How is the answer E?

Reply
Create a free account to read and take part in forum discussions.

Already have an account? log in

Jacob-R on November 14, 2018

I’m happy to help. As always, let’s start with the question stem. We are looking for an answer with flawed reasoning that is parallel to that in the passage. In order to find that, we need to understand that flawed reasoning.

The passage says:

Most soil contains clay, and almost every kind of soil contains either sand or organic material, or both.
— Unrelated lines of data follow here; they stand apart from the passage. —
Lemma row_is_lookup e vs i v : env_rel e vs -> vs !! i = Some v -> exists row, env_var e !! i = Some row /\ row_is row v.
Proof.
  intros [_ Hr _ _ _] Hi. destruct (Forall2_lookup_r _ _ _ _ _ Hr Hi) as (row & E & Hrow).
  exists row. apply lookup_take_Some in E as [E _]. done.
Qed.

(** Storing a row. *)
Lemma set_row_rel e vs i row v :
  env_rel e vs -> (i < length vs)%nat -> row_is row v -> var_ok v -> env_rel (set_row i row e) (<[i := v]> vs).
Proof.
  intros [Hl Hr Ho [Hs Hs'] Ht] Hi Hrow Hv. split; cbn; rewrite ?length_insert; [done| |by apply Forall_insert|done|done].
  rewrite take_insert_lt by lia. by apply Forall2_insert.
Qed.

Lemma set_temp_rel e vs t : env_rel e vs -> length t = 50%nat -> env_rel (set_temp t e) vs.
Proof. intros [Hl Hr Ho Hs Ht] Hlen. by split. Qed.

(** The new value after NAME= in the row. *)
Lemma set_value row v value s :
  row_is row v -> var_ok v -> cstr s = value -> terminated s = true -> (length v.1 + length value < 999)%nat ->
  exists tail, strcpy (drop (S (length v.1)) row) s = Ret tail /\
    row_is (take (S (length v.1)) row ++ tail) (v.1, value).
Proof.
  intros (rest & -> & Hlen) _ <- Ht Hl. set (row := entry v ++ 0 :: rest) in *.
  assert (Htk : take (S (length v.1)) row = v.1 ++ [61]).
  { unfold row, entry. rewrite <- app_assoc. change ((61 :: v.2) ++ 0 :: rest) with ([61] ++ v.2 ++ 0 :: rest).
    rewrite app_assoc. rewrite take_app_length'; [done|]. rewrite length_app. cbn. lia. }
  rewrite strcpy_eq, Ht, (proj2 (Nat.ltb_lt _ _)) by (rewrite length_drop; lia). eexists. split; [reflexivity|].
  exists (drop (S (length (cstr s))) (drop (S (length v.1)) row)). rewrite Htk. split.
  - unfold entry. cbn [fst snd]. rewrite <- !app_assoc. cbn [app]. reflexivity.
  - rewrite !length_app. cbn [length]. rewrite !length_drop, Hlen. lia.
Qed.

Lemma setenv_loop_ok name value s sv n : forall i e vs,
  cstr s = name -> terminated s = true -> cstr sv = value -> terminated sv = true ->
  (length name + length value < 999)%nat -> (n + i)%nat = length vs -> env_rel e vs ->
  exists b e', setenv_loop n i s sv e = Ret (b, e') /\
    match set_first name value (drop i vs) with
    | Some vs' => b = 1 /\ env_rel e' (take i vs ++ vs')
    | None => b = 0 /\ env_rel e' vs
    end.
Proof.
  induction n as [|n IH]; intros i e vs Hs Ht Hsv Htv Hl Hi He; cbn [setenv_loop].
  - rewrite drop_ge by lia. cbn. eauto.
  - destruct (lookup_lt_is_Some_2 vs i ltac:(lia)) as (v & Hv).
    destruct (row_is_lookup e vs i v He Hv) as (row & Er & Hrow). rewrite Er. cbn [chk]. rewrite bind_Ret.
    pose proof (Forall_lookup_1 _ _ _ _ (er_ok _ _ He) Hv) as Hok.
    destruct (getvar_ok row v e Hrow Hok (er_temp _ _ He)) as (t & Eg & Hlt & Htt & Ect). rewrite Eg, bind_Ret.
    destruct (strcmp_eq s t Ht Htt) as (c & Ec & Hc). cbn [temp set_temp]. rewrite Ec, bind_Ret.
    assert (He' : env_rel (set_temp t e) vs) by (by apply set_temp_rel).
    rewrite (drop_S _ _ _ Hv). cbn [set_first]. rewrite <- Ect, <- Hs. case_decide as Heq.
    + assert (c = 0) as -> by (by apply Hc). change (0 =? 0) with true. cbv iota.
      rewrite strlen_eq, Htt, bind_Ret, Nat2Z.id, Ect.
      destruct (set_value row v value sv Hrow Hok Hsv Htv) as (tail & Et & Hrow'); [rewrite <- Ect, Heq, Hs; lia|].
      rewrite Et, bind_Ret. eexists _, _. split; [reflexivity|]. split; [done|].
      replace (take i vs ++ (cstr s, value) :: drop (S i) vs) with (<[i := (v.1, value)]> vs)
        by (rewrite (insert_take_drop vs i) by (clear -Hi; lia); by rewrite <- Ect, Heq).
      apply set_row_rel; [done|lia|done|].
      destruct Hok as (Hn & _ & Hln & _). split_and!; [done|rewrite <- Hsv; apply cstr_nonul|done|].
      unfold entry. cbn. rewrite length_app. cbn. rewrite <- Ect, Heq, Hs. lia.
    + rewrite (proj2 (Z.eqb_neq c 0)) by (intros E; apply Hc in E; congruence).
      destruct (IH (S i) (set_temp t e) vs Hs Ht Hsv Htv Hl ltac:(lia) He') as (b & e' & E & Hm).
      exists b, e'. split; [done|]. rewrite Hs in *.
      destruct (set_first name value (drop (S i) vs)) as [vs'|]; cbn; [|done].
      destruct Hm as [-> Hm]. split; [done|]. by rewrite (take_S_r _ _ _ Hv), <- app_assoc in Hm.
Qed.

Lemma env0_rel : env_rel env0 [].
Proof.
  split; [done|constructor|constructor| |apply length_replicate].
  split; [apply length_replicate|cbn; lia].
Qed.

Lemma pushenvs_loop_ok envp : forall vs done e,
  Forall2 (fun s v => terminated s = true /\ cstr s = entry v) envp vs -> Forall var_ok vs ->
  env_rel e done -> (length done + length vs <= 1000)%nat -> Forall (fun r => length r = 1000%nat) (env_var e) ->
  exists e', pushenvs_loop envp (length done) e = Ret e' /\ env_rel e' (done ++ vs).
Proof.
  induction envp as [|s envp IH]; intros vs done e Hvs Hok He Hl Hrows.
  - apply Forall2_nil_inv_l in Hvs as ->. cbn. eexists. split; [done|]. rewrite app_nil_r.
    destruct He. by split.
  - destruct vs as [|v vs]; [by apply Forall2_cons_nil_inv in Hvs|].
    apply Forall2_cons in Hvs as [[Ht Ec] Hvs]. apply Forall_cons in Hok as [Hv Hok]. cbn [pushenvs_loop length] in *.
    destruct (er_size _ _ He) as [Hsz Hsz'].
    destruct (lookup_lt_is_Some_2 (env_var e) (length done) ltac:(lia)) as (row & Er). rewrite Er. cbn [chk]. rewrite bind_Ret.
    pose proof (Forall_lookup_1 _ _ _ _ Hrows Er) as Hrl. cbv beta in Hrl. destruct Hv as (H1 & H2 & H3 & H4).
    rewrite strcpy_eq, Ht, Ec, (proj2 (Nat.ltb_lt _ _)) by lia. cbn [andb]. rewrite bind_Ret.
    set (row' := entry v ++ 0 :: drop (S (length (entry v))) row).
    assert (Hrow : row_is row' v).
    { eexists. split; [done|]. unfold row'. rewrite length_app. cbn [length]. rewrite length_drop. lia. }
    destruct (IH vs (done ++ [v]) (Env (<[length done := row']> (env_var e)) (Z.of_nat (length (done ++ [v]))) (temp e)))
      as (e' & E & He'); [done|done| | |cbn; apply Forall_insert; [done|by destruct Hrow as (? & _ & ?)]|].
    + destruct He as [He1 He2 He3 He4 He5]. split; cbn; [done| | | |done].
      * rewrite length_app, Nat.add_1_r. rewrite take_S_r with (x := row') by (rewrite list_lookup_insert_eq; [done|lia]).
        rewrite take_insert_ge by lia. apply Forall2_app; [done|]. by constructor.
      * apply Forall_app. split; [done|]. apply Forall_singleton. by split_and!.
      * rewrite length_insert, length_app. cbn. lia.
    + rewrite length_app. cbn. lia.
    + exists e'. rewrite <- app_assoc in He'. split; [|done]. rewrite <- E.
      rewrite length_app, Nat.add_1_r. cbn [length]. clear. revert e.
      assert (G : forall l i e e1, env_var e = env_var e1 -> temp e = temp e1 ->
                pushenvs_loop l i e = pushenvs_loop l i e1).
      { induction l as [|x l IH]; intros i [] [] ? ?; cbn in *; subst; [done|].
        destruct (chk _); [|done..]. cbn. destruct (strcpy _ _); [|done..]. cbn. by apply IH. }
      intros e. by apply G.
Qed.

Module EnvProps.

(** C39. The environment is a list of variables: [pushenvs] stores the strings it is given,
    [getallenv] reads any of them back, and [setenv] gives the first variable of that
    name the new value and returns 1, or returns 0 and changes none. *)
Theorem environment_refines_variables envp vs name value s sv :
  Forall2 (fun s v => terminated s = true /\ cstr s = entry v) envp vs -> Forall var_ok vs -> (length vs <= 1000)%nat ->
  terminated s = true -> cstr s = name -> terminated sv = true -> cstr sv = value ->
  (length name + length value < 999)%nat ->
  exists e b e', pushenvs envp env0 = Ret e /\ setenv s sv 1 e = Ret (b, e') /\
    (forall i v, vs !! i = Some v -> exists row, getallenv (Z.of_nat i) e = Ret row /\ cstr row = entry v) /\
    let vs' := match set_first name value vs with Some vs' => vs' | None => vs end in
    (b = 1 <-> is_Some (set_first name value vs)) /\ getenvlength e' = Z.of_nat (length vs') /\
    forall i v, vs' !! i = Some v -> exists row, getallenv (Z.of_nat i) e' = Ret row /\ cstr row = entry v.
Proof.
  intros Hvs Hok Hl Ht Hs Htv Hsv Hlen.
  destruct (pushenvs_loop_ok envp vs [] env0 Hvs Hok env0_rel Hl) as (e & E & He).
  { apply Forall_replicate, length_replicate. }
  assert (G : forall e vs i v, env_rel e vs -> vs !! i = Some v ->
            exists row, getallenv (Z.of_nat i) e = Ret row /\ cstr row = entry v).
  { clear. intros e vs i v He Hi. destruct (row_is_lookup e vs i v He Hi) as (row & Er & rest & -> & _).
    eexists. unfold getallenv. rewrite (proj2 (Z.leb_le 0 _)), Nat2Z.id, Er by lia. split; [done|].
    apply cstr_app, entry_nonul, (Forall_lookup_1 _ _ _ _ (er_ok _ _ He) Hi). }
  destruct (setenv_loop_ok name value s sv (length vs) 0 e vs Hs Ht Hsv Htv Hlen ltac:(lia) He)
    as (b & e' & E' & He').
  exists e, b, e'. unfold setenv. rewrite (er_length _ _ He), Nat2Z.id. split; [done|]. split; [done|]. split.
  { intros i v. by apply G. }
  cbv zeta. rewrite drop_0, take_0 in He'. cbn [app] in He'.
  destruct (set_first name value vs) as [vs'|]; destruct He' as [-> He'].
  - split; [by split; [eauto|]|]. split; [by apply er_length|]. intros i v. by apply G.
  - split; [split; [discriminate|by intros [? ?]]|]. split; [by apply er_length|]. intros i v. by apply G.
Qed.

Lemma environment_refines_variables_witness :
  exists e b e', pushenvs [lit "A=1"; lit "PATH=bin"] env0 = Ret e /\ setenv (lit "PATH") (lit "usr") 1 e = Ret (b, e') /\
    exists row, getallenv 1 e' = Ret row /\ cstr row = chars "PATH=usr".
Proof.
  destruct (environment_refines_variables [lit "A=1"; lit "PATH=bin"]
    [(chars "A", chars "1"); (chars "PATH", chars "bin")] (chars "PATH") (chars "usr") (lit "PATH") (lit "usr"))
    as (e & b & e' & E & E' & _ & _ & _ & H).
  - repeat constructor.
  - repeat constructor; vm_compute; (congruence || lia).
  - cbn. lia.
  - reflexivity.
  - reflexivity.
  - reflexivity.
  - reflexivity.
  - cbn. lia.
  - exists e, b, e'. split; [exact E|]. split; [exact E'|].
    apply (H 1%nat (chars "PATH", chars "usr")). reflexivity.
Defined.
Then there is a conclusion: There must be some kinds of soil that contains both clay and sand AND some that contains clay and organic material.

How would you describe that logical error? Isn’t it possible that even though most soil contains clay, clay is only found in the soil that has organic material, and never sand? That wouldn’t violate the premises, and is an answer contrary to the passage’s conclusion.

Answer E makes that same error. Nearly all pharmacies sell either shampoo or toothpaste or both (this is our soil/organic/both equivalent.) Most pharmacies sell cosmetics (this is our clay equivalent.) And then there is the same jump — there must be some pharmacies that sell both cosmetics and toothpaste and some that sell both cosmetics and shampoo. Again, couldn’t it be that the “most” that sell cosmetics are only the shampoo selling category? Same error!

I hope this helps. Please let us know if you have further questions.